Health

‘Smart Bed’ Could Give Patients a Lift When They Need It

“Smart” computerized hospital beds may become a standard of care if negotiations between John LaCourse — professor and chair of the Department of Electrical and Computer Engineering at the University of New Hampshire — and hospital bed manufacturers bear fruit.

An algorithm LaCourse invented programs the smart bed to communicate with and respond to medical devices that monitor a patient’s condition, permitting fast, automatic responses that could prove especially valuable in the wee morning hours, when fewer staff are on hand, or whenever they are busy with other patients.

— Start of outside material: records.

(* ===== verification/PropStore.v ===== *)
(** * The property records of a property graph

    [PStore] is the invariant of the buffer of property records: every owner
    (a node or a relationship) has a chain of records, the chains are disjoint,
    and the records in no chain are exactly the free ones.  The lemmas say what
    [addPropertyToChain], [removeProperty] and the freeing loop do to it. *)

From S2P Require Import Prelude Dll Graph PropData PropertyGraph.

(** An owner of properties: a node or a relationship. *)
Abbreviation owner := (Z + Z)%type.
(** Key, type and value of a property, as the record stores them. *)
Abbreviation propval := (Z * Z * Z)%type.

Definition val_of (p : PropRecord) : propval := (p_key p, p_type p, p_value p).
Definition live_prop (p : PropRecord) : Prop := p_inUse p = true.
Definition prop_chain := chain prevPropId nextPropId live_prop.

(** The properties of every owner, in chain order: record id and content. *)
Abbreviation props_of := (gmap owner (list (Z * propval))).
Definition ids (l : list (Z * propval)) : list Z := l.*1.
Definition head (l : list (Z * propval)) : Z := hdd GRAPH_NONE (ids l).
Definition owned (L : props_of) (i : Z) : Prop := ∃ o l, L !! o = Some l ∧ i ∈ ids l.

Record PStore (pg : PropertyGraph) (L : props_of) : Prop := {
  ps_len : Z.of_nat (length (props_ pg)) = propCap_ pg;
  ps_pool : pool (propMark_ pg) (propCap_ pg) (freeProps_ pg) (owned L);
  ps_chain : ∀ o l, L !! o = Some l → NoDup (ids l) ∧ prop_chain (props_ pg) (head l) (ids l);
  ps_vals : ∀ o l i v, L !! o = Some l → (i, v) ∈ l →
    ∃ p, zget (props_ pg) i = Some p ∧ val_of p = v;
  ps_disj : ∀ o o' l l' i, L !! o = Some l → L !! o' = Some l' → i ∈ ids l → i ∈ ids l' → o = o';
}.

Definition prop_room (pg : PropertyGraph) : Prop :=
  pool_room (propMark_ pg) (propCap_ pg) (freeProps_ pg).

Lemma ids_elem l i : i ∈ ids l ↔ ∃ v, (i, v) ∈ l.
Proof.
  unfold ids. rewrite list_elem_of_fmap. split; [intros ([j v] & -> & ?); eauto|intros [v ?]].
  by exists (i, v).
Qed.

Lemma ids_app l1 l2 : ids (l1 ++ l2) = ids l1 ++ ids l2.
Proof. apply fmap_app. Qed.

Lemma owned_insert L o l i :
  owned (<[o := l]> L) i ↔ i ∈ ids l ∨ ∃ o' l', o' ≠ o ∧ L !! o' = Some l' ∧ i ∈ ids l'.
Proof.
  unfold owned. split.
  - intros (o' & l' & Hl & Hi). rewrite lookup_insert in Hl. case_decide; naive_solver.
  - intros [Hi|(o' & l' & ? & ? & ?)]; [exists o, l|exists o', l'].
    + by rewrite lookup_insert_eq.
    + by rewrite lookup_insert_ne.
Qed.

Lemma owned_disj pg L o l i :
  PStore pg L → L !! o = Some l → i ∈ ids l →
  ¬ ∃ o' l', o' ≠ o ∧ L !! o' = Some l' ∧ i ∈ ids l'.
Proof. intros HP Ho Hi (o' & l' & Hne & Ho' & Hi'). apply Hne. by eapply ps_disj. Qed.

Lemma owned_owner pg L o l i :
  PStore pg L → L !! o = Some l → (∃ o' l', o' ≠ o ∧ L !! o' = Some l' ∧ i ∈ ids l') ↔ owned L i ∧ i ∉ ids l.
Proof.
  intros HP Ho. split.
  - intros (o' & l' & Hne & Ho' & Hi). split; [by exists o', l'|]. intros Hi'. apply Hne. by eapply ps_disj.
  - intros [(o' & l' & Ho' & Hi) Hni]. exists o', l'. split_and!; [|done..]. intros ->. by simplify_eq.
Qed.

(** ** Changing the chain of one owner

    The proof obligations of an update that gives owner [o] the new list [l]:
    its own chain and contents, and that other chains keep their links. *)
Lemma PStore_update pg pg' L o l0 l :
  PStore pg L → L !! o = Some l0 →
  Z.of_nat (length (props_ pg')) = propCap_ pg' →
  pool (propMark_ pg') (propCap_ pg') (freeProps_ pg') (λ i, i ∈ ids l ∨ (owned L i ∧ i ∉ ids l0)) →
  NoDup (ids l) → prop_chain (props_ pg') (head l) (ids l) →
  (∀ i v, (i, v) ∈ l → ∃ p, zget (props_ pg') i = Some p ∧ val_of p = v) →
  (∀ i, owned L i → i ∉ ids l0 → zget (props_ pg') i = zget (props_ pg) i ∧ i ∉ ids l) →
  PStore pg' (<[o := l]> L).
Proof.
  intros HP Ho Hlen Hpool Hnd Hch Hv Hfr. pose proof (λ i, owned_owner _ _ _ _ i HP Ho) as Hoth.
  assert (∀ o' l' i, o' ≠ o → L !! o' = Some l' → i ∈ ids l' → 
    zget (props_ pg') i = zget (props_ pg) i ∧ i ∉ ids l) as Hother.
  { intros o' l' i Hne Ho' Hi. destruct (proj1 (Hoth i)) as [? ?]; [by eauto 10|]. by apply Hfr. }
  split; [done| | | |].
  - eapply pool_ext; [exact Hpool|]. intros i. by rewrite owned_insert, Hoth.
  - intros o' l'. rewrite lookup_insert. case_decide as E; [by intros [= <-]|].
    intros Ho'. destruct (ps_chain _ _ HP _ _ Ho') as [? Hc]. split; [done|].
    eapply dseg_frame; [|exact Hc]. intros i p Hi Hp Hl.
    destruct (Hother o' l' i) as [-> _]; eauto.
  - intros o' l' i v. rewrite lookup_insert. case_decide as E; [intros [= <-]; apply Hv|].
    intros Ho' Hi. destruct (Hother o' l' i) as [-> _]; [done..|apply ids_elem; eauto|].
    by eapply ps_vals.
  - intros o1 o2 l1 l2 i. rewrite !lookup_insert. repeat case_decide; simplify_eq; try done.
    + intros [= <-] Ho2 Hi1 Hi2. by destruct (Hother o2 l2 i) as [_ []].
    + intros Ho1 [= <-] Hi1 Hi2. by destruct (Hother o1 l1 i) as [_ []].
    + by eapply ps_disj.
Qed.

Lemma PStore_vals_insert pg L o l : PStore pg L → L !! o = Some l →
  ∀ i, i ∈ ids l → ∃ p, zget (props_ pg) i = Some p ∧ live_prop p.
Proof. intros HP Ho i Hi. destruct (ps_chain _ _ HP _ _ Ho) as [_ Hc]. by eapply dseg_elem. Qed.

Lemma PStore_live_slot pg L i : PStore pg L → 0 ≤ i < propMark_ pg → ∃ p, zget (props_ pg) i = Some p.
Proof.
  intros HP Hi. apply zget_is_Some. rewrite (ps_len _ _ HP).
  pose proof (pool_mark _ _ _ _ (ps_pool _ _ HP)). lia.
Qed.

(** Owners without properties come and go. *)
Lemma PStore_fresh pg L o : PStore pg L → L !! o = None → PStore pg (<[o := []]> L).
Proof.
  intros HP Ho. assert (∀ i, owned (<[o := []]> L) i ↔ owned L i) as Hw.
  { intros i. rewrite owned_insert. split; [intros [?|(o' & l' & ? & ? & ?)]; [set_solver|by exists o', l']|].
    intros (o' & l' & ? & ?). right. exists o', l'. split_and!; [congruence|done..]. }
  split; [apply HP| | | |].
  - eapply pool_ext; [apply HP|]. intros i. by rewrite Hw.
  - intros o' l'. rewrite lookup_insert. case_decide; [|apply HP].
    intros [= <-]. split; [constructor|apply chain_nil].
  - intros o' l' i v. rewrite lookup_insert. case_decide; [intros [= <-]; set_solver|apply HP].
  - intros o1 o2 l1 l2 i. rewrite !lookup_insert. repeat case_decide; intros ? ? ? ?; simplify_eq; try done.
    + set_solver.
    + set_solver.
    + by eapply ps_disj.
Qed.

Lemma PStore_drop pg L o : PStore pg L → L !! o = Some [] → PStore pg (delete o L).
Proof.
  intros HP Ho. split; [apply HP| | | |].
  - eapply pool_ext; [apply HP|]. intros i. split.
    + intros (o' & l' & Ho' & Hi). exists o', l'. rewrite lookup_delete_ne; [done|]. intros ->. 
      simplify_eq. set_solver.
    + intros (o' & l' & [_ ?]%lookup_delete_Some & ?). by exists o', l'.
  - intros o' l' [_ ?]%lookup_delete_Some. by eapply ps_chain.
  - intros o' l' i v [_ ?]%lookup_delete_Some. by eapply ps_vals.
  - intros o1 o2 l1 l2 i [_ ?]%lookup_delete_Some [_ ?]%lookup_delete_Some. by eapply ps_disj.
Qed.

(** ** addPropertyToChain *)

(** What the operations on property records leave alone. *)
Record same_frame (pg pg' : PropertyGraph) : Prop := {
  sf_graph : graph_ pg' = graph_ pg;
  sf_data : propData_ pg' = propData_ pg;
  sf_ncap : pg_nodeCap_ pg' = pg_nodeCap_ pg;
  sf_rcap : pg_relCap_ pg' = pg_relCap_ pg;
  sf_persists : persists_ pg' = persists_ pg;
}.

Lemma same_frame_refl pg : same_frame pg pg.
Proof. done. Qed.

Lemma same_frame_trans pg1 pg2 pg3 : same_frame pg1 pg2 → same_frame pg2 pg3 → same_frame pg1 pg3.
Proof. intros [] []. split; congruence. Qed.

Lemma allocProp_pool pg :
  allocProp pg = let* '(m, fr, id) := pool_alloc (propMark_ pg) (propCap_ pg) (freeProps_ pg) in
                 Ok (set_propAlloc pg m fr, id).
Proof. unfold allocProp, pool_alloc. destruct (freeProps_ pg); [|done]. by destruct (_ <? _). Qed.

(** Re-pointing the old head's back link, in one expression. *)
Definition link_back (ps : list PropRecord) (h id : Z) : list PropRecord :=
  match zget ps h with Some r => zset ps h (set_prevProp r id) | None => ps end.

Lemma zget_link_back ps h id i :
  zget (link_back ps h id) i = (λ r, if decide (i = h) then set_prevProp r id else r) <$> zget ps i.
Proof.
  unfold link_back. destruct (zget ps h) as [r|] eqn:Hh.
  - rewrite zget_zset. destruct (decide (h = i)) as [->|Hne].
    + rewrite Hh. simpl. by rewrite decide_True.
    + destruct (zget ps i); simpl; [|done]. rewrite decide_False by congruence. done.
  - destruct (zget ps i) eqn:Hi; simpl; [|done]. rewrite decide_False by congruence. done.
Qed.

Lemma length_link_back ps h id : length (link_back ps h id) = length ps.
Proof. unfold link_back. destruct (zget ps h); [apply length_zset|done]. Qed.

Lemma head_cases (l : list (Z * propval)) : (l = [] ∧ head l = GRAPH_NONE) ∨ head l ∈ ids l.
Proof. destruct l as [|[i v] l]; [by left|right; left]. Qed.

A sleeping patient’s movements might cause a blood pressure drop, for instance, that a monitor would communicate to the bed which, in turn, would move up or down until the patient’s blood pressure became stable.

smart hospital bed

Smart hospital bed can make automatic adjustments to improve patient care.

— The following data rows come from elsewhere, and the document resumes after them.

(* ===== verification/PropGraphRefine.v ===== *)
(** * Refinement of the property graph

    [PRep pg s L]: the property graph [pg] represents the multigraph [s] and
    the property lists [L].  Every operation of [PropertyGraph] is shown to
    keep the representation and to have the intended effect on [s] and [L]. *)

From S2P Require Import Prelude Dll Graph GraphSpec GraphLink GraphRefine PropData PropertyGraph PropStore.

Abbreviation spec := (SpecGraph Z Z).

(** ** Payload writes *)

Definition spec_setNode (s : spec) (i v : Z) : spec :=
  mkSpec (alter (λ sn, mkSNode v (sn_adj sn)) i (sg_nodes s)) (sg_rels s).
Definition spec_setRel (s : spec) (k v : Z) : spec :=
  mkSpec (sg_nodes s) (alter (λ r, mkSRel (sr_first r) (sr_second r) (sr_type r) v) k (sg_rels s)).

Lemma lookup_setNode s i v j :
  sg_nodes (spec_setNode s i v) !! j =
    (λ sn, mkSNode (if decide (j = i) then v else sn_payload sn) (sn_adj sn)) <$> sg_nodes s !! j.
Proof.
  simpl. destruct (decide (j = i)) as [->|Hne].
  - by rewrite lookup_alter_eq.
  - rewrite lookup_alter_ne by done. by destruct (sg_nodes s !! j) as [[]|].
Qed.

Lemma lookup_setRel s k v j :
  sg_rels (spec_setRel s k v) !! j =
    (λ r, mkSRel (sr_first r) (sr_second r) (sr_type r) (if decide (j = k) then v else sr_payload r)) <$>
      sg_rels s !! j.
Proof.
  simpl. destruct (decide (j = k)) as [->|Hne].
  - by rewrite lookup_alter_eq.
  - rewrite lookup_alter_ne by done. by destruct (sg_rels s !! j) as [[]|].
Qed.

Lemma spec_wf_setNode s i v : spec_wf s → spec_wf (spec_setNode s i v).
Proof.
  intros [Hnd Hadj Hends]. split.
  - intros j sn. rewrite lookup_setNode. intros (sn0 & Hj & ->)%fmap_Some. by apply (Hnd j sn0).
  - intros j sn k. rewrite lookup_setNode. intros (sn0 & Hj & ->)%fmap_Some. by apply (Hadj j sn0).
  - intros k r Hr. rewrite !lookup_setNode, !fmap_is_Some. by apply Hends with k.
Qed.

Lemma spec_wf_setRel s k v : spec_wf s → spec_wf (spec_setRel s k v).
Proof.
  intros [Hnd Hadj Hends]. split; [done| |].
  - intros j sn k' Hj. rewrite lookup_setRel. rewrite (Hadj j sn k' Hj). split.
    + intros (r & -> & Hi). by eexists.
    + intros (r' & (r & Hr & ->)%fmap_Some & Hi). by exists r.
  - intros k' r'. rewrite lookup_setRel. intros (r & Hr & ->)%fmap_Some. exact (Hends k' r Hr).
Qed.

Lemma rep_setNode (g : Graph Z Z) s i e v :
  Rep g s → zget (nodes_ g) i = Some e →
  Rep (set_nodes g (zset (nodes_ g) i (set_n_payload e v))) (spec_setNode s i v).
Proof.
  intros HR He.
  assert (∀ j, abs_node (set_nodes g (zset (nodes_ g) i (set_n_payload e v))) j =
    (if decide (j = i) then λ _, v else id) <$> abs_node g j) as Hab.
  { intros j. unfold abs_node; simpl. case_match; [|by case_decide]. rewrite zget_zset.
    destruct (decide (i = j)) as [->|Hne].
    - rewrite He, decide_True by done. simpl. by destruct (n_inUse e).
    - rewrite decide_False by congruence. by destruct (x ← zget (nodes_ g) j; _). }
  destruct (rep_layout _ _ HR) as [Hnl Hrl Hnp Hrp]. split.
  - split; simpl; [by rewrite length_zset|done| |exact Hrp].
    eapply pool_ext; [exact Hnp|]. intros j. by rewrite Hab, fmap_is_Some.
  - intros j. rewrite Hab, <- (rep_nodes _ _ HR), lookup_setNode, <- !option_fmap_compose.
    destruct (sg_nodes s !! j); simpl; [|done]. by case_decide.
  - apply HR.
  - intros j sn e'. rewrite lookup_setNode. intros (sn0 & Hj & ->)%fmap_Some. simpl.
    rewrite zget_zset. case_decide as E; [subst j|].
    + rewrite He. simpl. intros [= <-]. exact (rep_chain _ _ HR i sn0 e Hj He).
    + by apply (rep_chain _ _ HR).
  - apply spec_wf_setNode, HR.
Qed.

Lemma rep_setRel (g : Graph Z Z) s k r v :
  Rep g s → zget (rels_ g) k = Some r →
  Rep (set_rels g (zset (rels_ g) k (set_r_payload r v))) (spec_setRel s k v).
Proof.
  intros HR He.
  assert (∀ j, abs_rel (set_rels g (zset (rels_ g) k (set_r_payload r v))) j =
    (λ r, mkSRel (sr_first r) (sr_second r) (sr_type r) (if decide (j = k) then v else sr_payload r)) <$>
      abs_rel g j) as Hab.
  { intros j. unfold abs_rel; simpl. case_match; [|done]. rewrite zget_zset.
    destruct (decide (k = j)) as [->|Hne].
    - rewrite He. simpl. destruct (r_inUse r); simpl; [|done]. by rewrite decide_True.
    - destruct (zget (rels_ g) j) as [r'|]; simpl; [|done].
      destruct (r_inUse r'); simpl; [|done]. by rewrite decide_False by congruence. }
  destruct (rep_layout _ _ HR) as [Hnl Hrl Hnp Hrp]. split.
  - split; simpl; [done|by rewrite length_zset|exact Hnp|].
    eapply pool_ext; [exact Hrp|]. intros j. by rewrite Hab, fmap_is_Some.
  - apply HR.
  - intros j. rewrite Hab, lookup_setRel. by rewrite (rep_rels _ _ HR).
  - intros j sn e' Hj He'. pose proof (rep_chain _ _ HR j sn e' Hj He') as Hc.
    eapply dseg_frame; [|exact Hc]. intros i ri Hi Hri Ht. simpl. rewrite zget_zset.
    case_decide; [subst k|by eauto]. rewrite Hri. simpl. simplify_eq. by eexists.
  - apply spec_wf_setRel, HR.
Qed.

(** ** The representation *)

(** The payload of an owner: the head of its property chain. *)
Definition head_of (s : spec) (o : owner) : option Z :=
  match o with
  | inl i => sn_payload <$> sg_nodes s !! i
  | inr k => sr_payload <$> sg_rels s !! k
  end.

Record PRep (pg : PropertyGraph) (s : spec) (L : props_of) : Prop := {
  prep_graph : Rep (graph_ pg) s;
  prep_store : PStore pg L;
  prep_heads : ∀ o, head_of s o = head <$> L !! o;
}.

Lemma prep_node pg s L i sn :
  PRep pg s L → sg_nodes s !! i = Some sn → ∃ l, L !! inl i = Some l ∧ sn_payload sn = head l.
Proof.
  intros HP Hi. pose proof (prep_heads _ _ _ HP (inl i)) as H. simpl in H. rewrite Hi in H.
  destruct (L !! inl i) as [l|]; simplify_eq/=. eauto.
Qed.

Lemma prep_rel pg s L k r :
  PRep pg s L → sg_rels s !! k = Some r → ∃ l, L !! inr k = Some l ∧ sr_payload r = head l.
Proof.
  intros HP Hi. pose proof (prep_heads _ _ _ HP (inr k)) as H. simpl in H. rewrite Hi in H.
  destruct (L !! inr k) as [l|]; simplify_eq/=. eauto.
Qed.

(** [PStore] only looks at the fields of the property buffer. *)
Lemma PStore_set_graph pg g L : PStore pg L → PStore (set_graph pg g) L.
Proof. intros []. by split. Qed.

Lemma head_of_setNode s i v o :
  head_of (spec_setNode s i v) o = (λ h, if decide (o = inl i) then v else h) <$> head_of s o.
Proof.
  destruct o as [j|k]; unfold head_of.
  - rewrite lookup_setNode, <- !option_fmap_compose. apply option_fmap_ext. intros sn. simpl.
    repeat case_decide; naive_solver.
  - simpl. destruct (sg_rels s !! k); done.
Qed.

Lemma head_of_setRel s i v o :
  head_of (spec_setRel s i v) o = (λ h, if decide (o = inr i) then v else h) <$> head_of s o.
Proof.
  destruct o as [j|k]; unfold head_of.
  - simpl. destruct (sg_nodes s !! j); done.
  - rewrite lookup_setRel, <- !option_fmap_compose. apply option_fmap_ext. intros sn. simpl.
    repeat case_decide; naive_solver.
Qed.

(** Entering an accessor that asserts its bounds. *)
Lemma node_ok (g : Graph Z Z) s i sn :
  Rep g s → sg_nodes s !! i = Some sn →
  ∃ e, node g i = Ok e ∧ zget (nodes_ g) i = Some e ∧ n_inUse e = true ∧
    n_payload e = sn_payload sn ∧ firstRelId e = hdd GRAPH_NONE (sn_adj sn).
Proof.
  intros HR Hi. destruct (rep_node _ _ _ _ HR Hi) as (Hb & e & He & Hu & Hp & Hc).
  exists e. unfold node. destruct (Z.leb_spec 0 i), (Z.ltb_spec i (nodeMark_ g)); try lia.
  cbn [andb assert_ res_bind]. split_and!; [by apply load_Some|done..|]. by eapply dseg_hd.
Qed.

“Procedures such as retinal surgery require exact blood pressure levels as part of the healing process,” LaCourse explained. “A smart hospital bed would periodically adjust itself to maintain these levels for patients.”

The bed could also discern between real and fictitious readings.

“Someone sits on the edge of the hospital bed, and it appears that the patient’s blood pressure has fallen,” LaCourse explained. “The bed would send a signal to the monitor not to be alarmed — the reading is due to the visitor’s presence and not because the patient’s condition has deteriorated.”

Quality-of-life conditions such as bed sores could also be addressed. “Instead of requiring hospital staff to move the patient, monitors could send signals to the bed to roll the patient to his left or right to avoid bed sores,” LaCourse told TechNewsWorld.

Snoring Cure?

Sleep apnea — halted breathing that is a prime suspect in snoring — responds well to movement. But figuring out when breathing has stopped isn’t easy, because the person is asleep. Turns out technology has a solution.

“Microprocessors installed in the bed measuring respiration patterns will sense when breathing has ceased, as well as move the bed in such a way that the individual resumes breathing,” said Jon Waters, who is working with Bedford, NH-based Ixxat on sleep apnea research.

“Some research has indicated that patients who suffer from obstructive sleep apnea experience fewer apneas when sleeping on their side, as opposed to sleeping on their back,” Waters told TechNewsWorld. “The bed I was working with has a patient roll feature, and I demonstrated the possibility that it be automated because the main goal was to show that an automatic bed movement could be triggered when apnea is detected.”

Plug and Play

LaCourse hopes to incorporate a concept familiar to techies — plug-and-play — into his smart hospital bed.

In this environment, “plug-and-play” means that medical devices from blood pressure monitors to breathing machines “share a common technology so they can, in effect, talk to each other and share patient information, which greatly reduces care errors,” explained LaCourse.

To realize plug-and-play capability, however, LaCourse’s bed automation algorithm must become an industry standard for hospital bed manufacturers. Otherwise, medical device manufacturers will have little incentive to build seamless connectivity into their products.

On that score, so far, LaCourse says, so good.

“We’ve had discussions with two major bed manufacturers — Stryker and Hilrom — and both were receptive to our protocols,” he explained, adding that he predicts major progress within two to three years.

“The research and licensing process takes years to complete,” said UNH Office for Research Partnerships and Commercialization licensing manager Maria Emanuel. “Two to three years for Dr. LaCourse’s technology to come on line means that his project is moving along fairly quickly.”

Practical Preprogrammed Prototype

Until bed manufacturers come online, LaCourse and his team have been working with a prototype in the University of New Hampshire’s Bioengineering Laboratory. They’ve tested it for positive benefits, but also negative side effects — a concern in any area of patient care.

Such side effects might include motion sickness and the woozy feeling an especially ill person might be prone to on such a moveable bed.

“The intent of the bed movement is not necessarily to oscillate the bed up/down/back/forth, which could potentially be uncomfortable,” Ixxat’s Waters told TechNewsWorld.

Overall, LaCourse sees “no downside” because the physician remains in control at all times.

“The physician would choose preprogrammed bed movements or program the bed movements,” LaCourse explained. “Therefore, the physician would determine the risks and choose the best bed-movement options.”

So much university research has an impractical side that UNH’s Emanuel is especially pleased with the smart bed’s immediate practical potential.

“It’s representative of the research being done at UNH — laboratory work which is meaningful for society,” she told TechNewsWorld. “Dr. LaCourse’s efforts could lead to significant improvements in patient care.”

“I am always looking for what else is out there,” LaCourse added. “How I can take a product idea, build it, and create something that helps humanity.”